Source: Los Padres ForestWatch

Fate of Central California Iconic Landscape Will Be Decided by August 24

Today, 134 businesses throughout San Luis Obispo, Santa Barbara, Ventura, and Kern counties sent a letter to Secretary of the Interior Ryan Zinke in support of the Carrizo Plain National Monument. The Carrizo Plain – located at the intersection of San Luis Obispo, Kern, Santa Barbara, and Ventura counties– is one of 27 national monuments across the country that are under review by the Department of the Interior following an April 2017 Executive Order by President Trump. The review will determine whether to shrink the monuments or rescind their protections entirely.

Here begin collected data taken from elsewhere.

(** * SlayerGame server: player records, training and achievements

    A shallow embedding of the Express server of SlayerGame and of the
    training panel of its client.  The repository carries the server twice,
    once over PostgreSQL ([pg]) and once over SQLite ([better-sqlite3]); the
    request handlers of the two are the same statement for statement, but
    for the wording of a refused login; the engines differ where a
    statement overflows a column, where a refused INSERT has drawn from a
    sequence, and in the order of the rows of a SELECT.  One model serves
    both, with the engine as a parameter.

    - A table with a primary key that is only looked up by key ([players])
      is a [gmap]; the tables whose row order is observable ([achievements],
      read by [SELECT *] and iterated) or that have a composite key
      ([player_achievements]) are lists, with the key constraints checked by
      the [INSERT] that the code runs.
    - SQL [INTEGER]s and the JSON numbers of a request body are [Z].
      PostgreSQL's INTEGER is 32 bits wide and a statement that leaves it
      fails; beyond that the model covers the integers that SQLite's
      INTEGER and JavaScript's numbers hold exactly, and request bodies
      whose fields have the types the client sends.
    - [CURRENT_TIMESTAMP] is the [now] argument of a handler: a request is
      served at one instant.
    - A handler returns the database it leaves behind and what the caller
      receives: a reply, or the exception that escaped the handler.  No
      handler opens a transaction, so the writes made before an exception
      stay. *)

From Stdlib Require Import ZArith String List Lia.
From stdpp Require Import gmap strings list fin_maps.

Local Open Scope Z_scope.
Local Open Scope string_scope.
Local Open Scope list_scope.

(** ** Rows *)

(** [interface User] of types.ts: the payload of the session token. *)
Module User.
Record t := mk { id : Z; username : string }.
End User.

(** A row of [users].  [password] and [discord_id] are nullable. *)
Module UserRow.
Record t := mk {
  id : Z;
  username : string;
  password : option string;
  discord_id : option string }.
End UserRow.

(** A row of [players] ([interface Player] of types.ts plus [theme_color]). *)
Module Player.
Record t := mk {
  id : Z;
  name : string;
  gender : string;
  level : Z;
  exp : Z;
  hp : Z;
  max_hp : Z;
  gold : Z;
  gems : Z;
  weapon : string;
  str : Z;
  dex : Z;
  vit : Z;
  stat_points : Z;
  last_save : Z;
  language : string;
  created_at : Z;
  theme_color : string }.

(** [UPDATE players SET last_save = CURRENT_TIMESTAMP] *)
Definition set_last_save (now : Z) (r : t) : t :=
  mk (id r) (name r) (gender r) (level r) (exp r) (hp r) (max_hp r) (gold r)
     (gems r) (weapon r) (str r) (dex r) (vit r) (stat_points r) now
     (language r) (created_at r) (theme_color r).

(** [UPDATE players SET language = $1] *)
Definition set_language (l : string) (r : t) : t :=
  mk (id r) (name r) (gender r) (level r) (exp r) (hp r) (max_hp r) (gold r)
     (gems r) (weapon r) (str r) (dex r) (vit r) (stat_points r) (last_save r)
     l (created_at r) (theme_color r).

(** [UPDATE players SET theme_color = $1] *)
Definition set_theme_color (c : string) (r : t) : t :=
  mk (id r) (name r) (gender r) (level r) (exp r) (hp r) (max_hp r) (gold r)
     (gems r) (weapon r) (str r) (dex r) (vit r) (stat_points r) (last_save r)
     (language r) (created_at r) c.

(** [UPDATE players SET name = $1] *)
Definition set_name (n : string) (r : t) : t :=
  mk (id r) n (gender r) (level r) (exp r) (hp r) (max_hp r) (gold r)
     (gems r) (weapon r) (str r) (dex r) (vit r) (stat_points r) (last_save r)
     (language r) (created_at r) (theme_color r).

(** [UPDATE players SET str = str + $1, dex = dex + $2, vit = vit + $3,
    stat_points = stat_points - $4, max_hp = $5, last_save = CURRENT_TIMESTAMP] *)
Definition set_trained (d_str d_dex d_vit spent newMaxHp now : Z) (r : t) : t :=
  mk (id r) (name r) (gender r) (level r) (exp r) (hp r) newMaxHp (gold r)
     (gems r) (weapon r) (str r + d_str) (dex r + d_dex) (vit r + d_vit)
     (stat_points r - spent) now (language r) (created_at r) (theme_color r).
End Player.

(** A row of [achievements]. *)
Module Achievement.
Record t := mk {
  id : string;
  title_en : string;
  title_th : string;
  description_en : string;
  description_th : string;
  icon : string;
  requirement_type : string;
  requirement_value : Z }.
End Achievement.

(** A row of [player_achievements]. *)
Module Unlock.
Record t := mk { player_id : Z; achievement_id : string; unlocked_at : Z }.
End Unlock.

(** ** The database *)

Record Db := mkDb {
  users : list UserRow.t;
  users_seq : Z;                        (* next value of the SERIAL / AUTOINCREMENT id *)
  players : gmap Z Player.t;
  achievements : list Achievement.t;
  player_achievements : list Unlock.t }.

Definition empty_db : Db := mkDb [] 1 ∅ [] [].

Definition with_users (us : list UserRow.t) (seq : Z) (db : Db) : Db :=
  mkDb us seq (players db) (achievements db) (player_achievements db).

Definition with_players (ps : gmap Z Player.t) (db : Db) : Db :=
  mkDb (users db) (users_seq db) ps (achievements db) (player_achievements db).

Definition with_achievements (acs : list Achievement.t) (db : Db) : Db :=
  mkDb (users db) (users_seq db) (players db) acs (player_achievements db).

Definition with_player_achievements (pas : list Unlock.t) (db : Db) : Db :=
  mkDb (users db) (users_seq db) (players db) (achievements db) pas.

The Carrizo Plain National Monument provides an important draw for tourism in the region, especially during spring wildflower season. This year’s “California Superbloom” during March and April brought record crowds to the Carrizo Plain who stopped for gas and supplies in towns such as Atascadero, Santa Margarita, and Taft – all of which are considered “Gateway Communities” to the monument. For many rural towns in the region, businesses are sustained by visitors on their way to and from the Carrizo Plain National Monument who stop for a meal or book a room.

Business support for the monument is about more than just the bottom line, however. For area residents, the monument offers outdoor recreational opportunities for almost everyone with its 4,000-year-old petroglyphs and historic homestead ruins, hiking, horse, mountain bike, and jeep trails, and bird and big-game hunting. The Outdoor Industry Association estimates that outdoor recreation provides $92 billion to California’s economy each year and provides nearly 700,000 jobs.

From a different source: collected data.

Lemma relax_time_fold_finite t l :
  is_finite t ->
  (forall v, v ∈ l -> is_finite (get_terrain_cost maze v)) ->
  forall st st', finite_times st.2 ->
    foldl (relax_time maze speed t) (Ok st) l = Ok st' -> finite_times st'.2.
Proof.
  intros Ht. induction l as [|v l IH]; intros Hl st st' Hfin Hrun.
  - injection Hrun as <-. exact Hfin.
  - cbn [foldl] in Hrun.
    destruct (relax_time maze speed t (Ok st) v) as [st1| |] eqn:E1.
    + apply (IH ltac:(intros w Hw; apply Hl; right; exact Hw) st1 st'); [|exact Hrun].
      eapply relax_time_finite; eauto. apply Hl. left.
    + exfalso. eapply relax_time_fold_not_Ok; [|exact Hrun]. discriminate.
    + exfalso. eapply relax_time_fold_not_Ok; [|exact Hrun]. discriminate.
Qed.

(** The loop of one source keeps the table well formed. *)
Lemma source_loop_wf :
  forall fuel st d d',
    finite_times st.2 ->
    well_formed_distances n d ->
    source_loop fuel maze idx speed st d = Ok d' ->
    well_formed_distances n d'.
Proof.
  induction fuel as [|fuel IH]; intros [pq tsf] d d' Hfin Hwf Hrun; simpl in Hrun.
  - destruct (heappop entry_ltb pq) as [[[c u] rest]|]; [discriminate|].
    injection Hrun as <-. exact Hwf.
  - destruct (heappop entry_ltb pq) as [[[c u] rest]|]; [|injection Hrun as <-; exact Hwf].
    destruct (tsf !! u) as [known|] eqn:Eknown; [|discriminate].
    destruct (num_ltb known c) eqn:Estale.
    + apply (IH (rest, tsf) d d'); assumption.
    + apply num_ltb_false in Estale.
      assert (Hc : is_finite c).
      { pose proof (Hfin u known Eknown). destruct c, known; simpl in *; tauto. }
      destruct (foldl (relax_time maze speed c) (Ok (rest, tsf)) (get_neighbors maze u))
        as [st1| |] eqn:Efold; simpl in Hrun; try discriminate.
      apply (IH st1 (record_time d u idx c) d'); [| |exact Hrun].
      * apply (relax_time_fold_finite c (get_neighbors maze u) Hc) with (st := (rest, tsf));
          [|exact Hfin|exact Efold].
        intros v Hv. eapply finite_neighbors; eauto.
      * apply record_time_wf; assumption.
Qed.

End Records.

(** *** All sources *)

Lemma enumerate_lt {A} (l : list A) i x : (i, x) ∈ enumerate l -> (i < length l)%nat.
Proof.
  unfold enumerate. intros Hin. apply elem_of_zip_l in Hin.
  apply elem_of_seq in Hin. lia.
Qed.

Lemma enumerate_elem {A} (l : list A) i x : (i, x) ∈ enumerate l -> x ∈ l.
Proof. unfold enumerate. apply elem_of_zip_r. Qed.

Section AllSources.
Context {M : Type} `{TerrainLike M} (maze : M) (fuel : nat).

Lemma from_source_fold_not_Ok items (acc : result (odict pos (odict nat num))) :
  (forall d, acc <> Ok d) ->
  forall d, foldl (from_source fuel maze) acc items <> Ok d.
Proof.
  revert acc. induction items as [|item items IH]; intros acc Hacc; [exact Hacc|].
  cbn [foldl]. apply IH. intros d.
  destruct acc as [d0| |]; [destruct (Hacc d0); reflexivity| |]; simpl; discriminate.
Qed.

Lemma from_source_fold_wf n :
  (forall p v, v ∈ get_neighbors maze p -> is_finite (get_terrain_cost maze v)) ->
  forall items d d',
    (forall item, item ∈ items -> (item.1 < n)%nat) ->
    well_formed_distances n d ->
    foldl (from_source fuel maze) (Ok d) items = Ok d' ->
    well_formed_distances n d'.
Proof.
  intros Hfin. induction items as [|[idx [s sp]] items IH]; intros d d' Hidx Hwf Hrun.
  - injection Hrun as <-. exact Hwf.
  - cbn [foldl] in Hrun.
    destruct (from_source fuel maze (Ok d) (idx, (s, sp))) as [d1| |] eqn:E1.
    + apply (IH d1 d'); [intros item Hi; apply Hidx; right; exact Hi| |exact Hrun].
      unfold from_source in E1. simpl in E1.
      destruct (negb (is_valid_position maze s)); [injection E1 as <-; exact Hwf|].
      eapply (source_loop_wf maze n idx sp Hfin); [| | |exact E1]; [|simpl|exact Hwf].
      * specialize (Hidx (idx, (s, sp))). apply Hidx. left.
      * intros p c Hp. apply lookup_singleton_Some in Hp as [_ <-]. exact Logic.I.
    + exfalso. eapply from_source_fold_not_Ok; [|exact Hrun]. discriminate.
    + exfalso. eapply from_source_fold_not_Ok; [|exact Hrun]. discriminate.
Qed.

Lemma compute_distances_wf sources speeds distances :
  (forall p v, v ∈ get_neighbors maze p -> is_finite (get_terrain_cost maze v)) ->
  compute_distances_with_costs fuel maze sources speeds = Ok distances ->
  well_formed_distances (length sources) distances.
Proof.
  intros Hfin. unfold compute_distances_with_costs.
  destruct sources as [|s0 sources'] eqn:Es.
  - intros [= <-]. split; [constructor|]. intros p times Hin.
    apply elem_of_nil in Hin. tauto.
  - rewrite <- Es. destruct (decide _); [discriminate|].
    apply from_source_fold_wf; [exact Hfin| |].
    + intros [i x] Hin. apply enumerate_lt in Hin. rewrite length_zip in Hin. simpl. lia.
    + split; [constructor|]. intros p times Hin. apply elem_of_nil in Hin. tauto.
Qed.
(** * book-splitter: chapter extraction, range resolution and export planning

    A shallow embedding of the TypeScript sources
      - [utils/pdfProcessor.ts]  (outline parsing, [calculateEndPages]),
      - [utils/epubProcessor.ts] (navigation parsing, content loading),
      - [utils/filenameUtils.ts] (file names),
      - [components/ChapterList.tsx], [App.tsx] (selection and export planning),
    followed by the properties established about them.

    Conventions.
      - A JavaScript [number] that holds a page number is an integer ([Z]);
        the only non-integer value the planner can produce is [Infinity]
        (from [ch.startPage || Infinity]), see [App.number].
      - A JavaScript string is a [string] holding the UTF-8 bytes of its
        text (a lone surrogate as the three bytes of its code point).  A
        function that classes or counts characters ([trim], [slice]) reads
        the bytes as characters and counts UTF-16 code units; the others
        only look for ASCII characters, which the encoding keeps apart.
      - [Set<string>] and [Map<string,string>] keep insertion order in
        JavaScript; they are lists here, queried by [has] / [get] only.
      - [Array.prototype.sort] is stable (ECMAScript 2019); for a consistent
        comparator its result is the one computed by stable insertion.
      - A thrown [Error(msg)] is [inl msg]; a normal return is [inr v].
      - Progress callbacks, logging and timers do not influence any value
        modelled here and are left out. *)

From Stdlib Require Import List ZArith String Ascii Bool Arith Lia
  Permutation Sorted DecimalString.
Import ListNotations.

#[local] Set Warnings "-register-all".

Local Open Scope string_scope.
Local Open Scope Z_scope.

(* ================================================================== *)
(** * JavaScript built-ins used by the sources *)
(* ================================================================== *)

Module Js.

(** [String(n)] for a non-negative integer. *)
Definition string_of_nat (n : nat) : string :=
  NilZero.string_of_uint (Nat.to_uint n).

(** [Set<string>]: [has] and [add]. *)
Definition StrSet := list string.

Definition has (s : StrSet) (x : string) : bool :=
  existsb (String.eqb x) s.

Definition add (s : StrSet) (x : string) : StrSet :=
  if has s x then s else (s ++ [x])%list.

(** A value is truthy when it is defined, and for a number non-zero, for
    a string non-empty. *)
Definition truthyStr (s : option string) : bool :=
  match s with
  | Some EmptyString | None => false
  | Some _ => true
  end.

(** [arr[i]] *)
Definition at_ {A : Type} (l : list A) (i : nat) : option A := nth_error l i.

Definition includes (s : string) (c : ascii) : bool :=
  existsb (Ascii.eqb c) (list_ascii_of_string s).

(** [s.split(c)] for a one-character separator: never the empty array. *)
Fixpoint split (s : string) (c : ascii) : list string :=
  match s with
  | EmptyString => [EmptyString]
  | String x r =>
      if Ascii.eqb x c then EmptyString :: split r c
      else match split r c with
           | seg :: segs => String x seg :: segs
           | [] => [String x EmptyString]
           end
  end.

(** [s.lastIndexOf(c)] *)
Fixpoint lastIndexOf (s : string) (c : ascii) : Z :=
  match s with
  | EmptyString => -1
  | String x r =>
      let i := lastIndexOf r c in
      if 0 <=? i then i + 1 else if Ascii.eqb x c then 0 else -1
  end.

The Carrizo Plain’s other unique features are also highlighted in the letter. A prominent section of the San Andreas Fault bisects the monument, and the largest alkali wetland in southern California offers world class birdwatching and a silvery reflection of the sky and surrounding Temblor Range. It is the last of the Central Valley’s vast native grasslands, providing habitat for the greatest concentration of threatened and endangered wildlife in the state.

The business owners and CEOs that have signed on to today’s letter represent a diverse group of businesses in the region ranging from farmers to artists and from outdoor recreation stores to local diners. “National monuments help nearby communities diversify economically while increasing quality of life and recreational opportunities that make our cities and towns more attractive for new residents, businesses, and investment,” reads the letter sent to Interior Secretary Zinke, who will be issuing a recommendation to possibly reduce or rescind the Carrizo Plain National Monument by August 24th.

You can learn more and add your voice to the list of Carrizo Plain supporters by visiting savethecarrizo.org.

 

“The outpouring of support to preserve our Carrizo Plain Monument has been overwhelming and tells this Administration that Central Coast residents overwhelming want these public lands protected for future generations,” said Rep. Carbajal. “This Executive Order is a blatant attempt to undermine the National Antiquities Act, one of the nation’s most important conservation tools, and poses a direct threat to the preservation of this unique habitat and economic engine for tourism on the Central Coast.” Congressman Salud Carbajal, California’s 24th Congressional District

“I stand with our local businesses in support of the Carrizo National Monument. Like many of our state parks, this national monument contributes to our local economy while serving as a breathtaking natural space for the public to enjoy.” Assemblyman Jordan Cunningham

“The Carrizo Plain National Monument brings huge benefits to our entire community:  our employees, customers, and families. This place is part of the unique, wild landscape that draws people to our region to work and play. It offers so much:  solitude, beauty, magnificent biodiversity, as well as real and proven drivers of economic stability and growth. We owe it to ourselves and future generations to protect this place.” Hans Cole, Director of Environmental Campaigns and Advocacy, Patagonia, Inc.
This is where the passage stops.